***** DATA EXTRACT

(* ===== verification/Grant.v ===== *)
(** * Grants

    [src/internal/proto/grant.go]: the signed, short-lived authorization to
    reach one resource on one device, its canonical encoding, its signature and
    its verification.

    Ed25519 is a parameter: an interface of three operations ([Ed25519]) with
    the two facts of its documentation the code relies on ([Ed25519Laws]).
    Unforgeability is not assumed anywhere; the theorems say which bytes a
    signature was checked against. *)

From S2P Require Import Prelude GoErrors GoTime Proto Frame Handshake.

Class Ed25519 := {
  ed_public : list byte -> list byte;                            (* private -> public key *)
  ed_sign : list byte -> list byte -> list byte;                 (* key, message *)
  ed_verify : list byte -> list byte -> list byte -> bool        (* public, message, signature *)
}.

Definition SignatureSize : nat := 64.

Class Ed25519Laws (E : Ed25519) := {
  ed_sign_length k m : length (ed_sign k m) = SignatureSize;
  ed_sign_verify k m : ed_verify (ed_public k) m (ed_sign k m) = true
}.

Definition GrantVersion : Z := 1.
Definition MaxGrantTTL : duration := 30 * Minute.
Definition ClockSkewTolerance : duration := 30 * Second.

Record Grant := mkGrant {
  g_Version : Z;              (* uint8 *)
  g_KeyID : string;
  g_GrantID : string;
  g_OrgID : string;
  g_UserID : string;
  g_DeviceID : string;
  g_ResourceID : string;
  g_IssuedAt : time;
  g_ExpiresAt : time;
  g_MaxBytes : Z              (* uint64 *)
}.

#[global] Instance Grant_eq_dec : EqDecision Grant.
Proof. solve_decision. Defined.

(** [SignedGrant] embeds a [Grant]. *)
Record SignedGrant := mkSigned {
  sg_grant :> Grant;
  sg_Signature : list byte
}.

#[global] Instance SignedGrant_eq_dec : EqDecision SignedGrant.
Proof. solve_decision. Defined.

Definition ReasonForGrant (err : option error) : reason :=
  match err with
  | None => ReasonOK
  | Some e =>
      if errors_Is e ErrGrantExpired then ReasonGrantExpired
      else if errors_Is e ErrGrantNotYetValid then ReasonGrantNotYetValid
      else if errors_Is e ErrGrantDeviceMismatch then ReasonGrantDeviceMismatch
      else if errors_Is e ErrGrantSignature || errors_Is e ErrGrantVersion
              || errors_Is e ErrGrantMalformed || errors_Is e ErrGrantTTLTooLong
      then ReasonGrantInvalidSignature
      else ReasonGrantInvalidSignature
  end.

Definition canonical (g : Grant) : list byte :=
  let b := [byte_of_Z (g_Version g)] in
  let b := appendString b (g_KeyID g) in
  let b := appendString b (g_GrantID g) in
  let b := appendString b (g_OrgID g) in
  let b := appendString b (g_UserID g) in
  let b := appendString b (g_DeviceID g) in
  let b := appendString b (g_ResourceID g) in
  let b := b ++ be_enc 8 (uwrap 64 (unixSeconds (g_IssuedAt g))) in
  let b := b ++ be_enc 8 (uwrap 64 (unixSeconds (g_ExpiresAt g))) in
  b ++ be_enc 8 (g_MaxBytes g).

(** [DecodeGrant]'s [fmt.Errorf("%w: %v", ErrGrantMalformed, err)]: the inner
    error is formatted, not wrapped. *)
Definition takeGrantField (b : list byte) : res (string * list byte) :=
  match takeString b with
  | Ok x => Ok x
  | Err _ => Err (wrap ErrGrantMalformed "field")
  end.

**********

TASK INSTRUCTIONS: Quote every line of the records above, from the first down to the one holding "if errors_Is e ErrGrantExpired", exactly as written.

ANSWER TO THE EXERCISE:
(* ===== verification/Grant.v ===== *)
(** * Grants

    [src/internal/proto/grant.go]: the signed, short-lived authorization to
    reach one resource on one device, its canonical encoding, its signature and
    its verification.

    Ed25519 is a parameter: an interface of three operations ([Ed25519]) with
    the two facts of its documentation the code relies on ([Ed25519Laws]).
    Unforgeability is not assumed anywhere; the theorems say which bytes a
    signature was checked against. *)

From S2P Require Import Prelude GoErrors GoTime Proto Frame Handshake.

Class Ed25519 := {
  ed_public : list byte -> list byte;                            (* private -> public key *)
  ed_sign : list byte -> list byte -> list byte;                 (* key, message *)
  ed_verify : list byte -> list byte -> list byte -> bool        (* public, message, signature *)
}.

Definition SignatureSize : nat := 64.

Class Ed25519Laws (E : Ed25519) := {
  ed_sign_length k m : length (ed_sign k m) = SignatureSize;
  ed_sign_verify k m : ed_verify (ed_public k) m (ed_sign k m) = true
}.

Definition GrantVersion : Z := 1.
Definition MaxGrantTTL : duration := 30 * Minute.
Definition ClockSkewTolerance : duration := 30 * Second.

Record Grant := mkGrant {
  g_Version : Z;              (* uint8 *)
  g_KeyID : string;
  g_GrantID : string;
  g_OrgID : string;
  g_UserID : string;
  g_DeviceID : string;
  g_ResourceID : string;
  g_IssuedAt : time;
  g_ExpiresAt : time;
  g_MaxBytes : Z              (* uint64 *)
}.

#[global] Instance Grant_eq_dec : EqDecision Grant.
Proof. solve_decision. Defined.

(** [SignedGrant] embeds a [Grant]. *)
Record SignedGrant := mkSigned {
  sg_grant :> Grant;
  sg_Signature : list byte
}.

#[global] Instance SignedGrant_eq_dec : EqDecision SignedGrant.
Proof. solve_decision. Defined.

Definition ReasonForGrant (err : option error) : reason :=
  match err with
  | None => ReasonOK
  | Some e =>
      if errors_Is e ErrGrantExpired then ReasonGrantExpired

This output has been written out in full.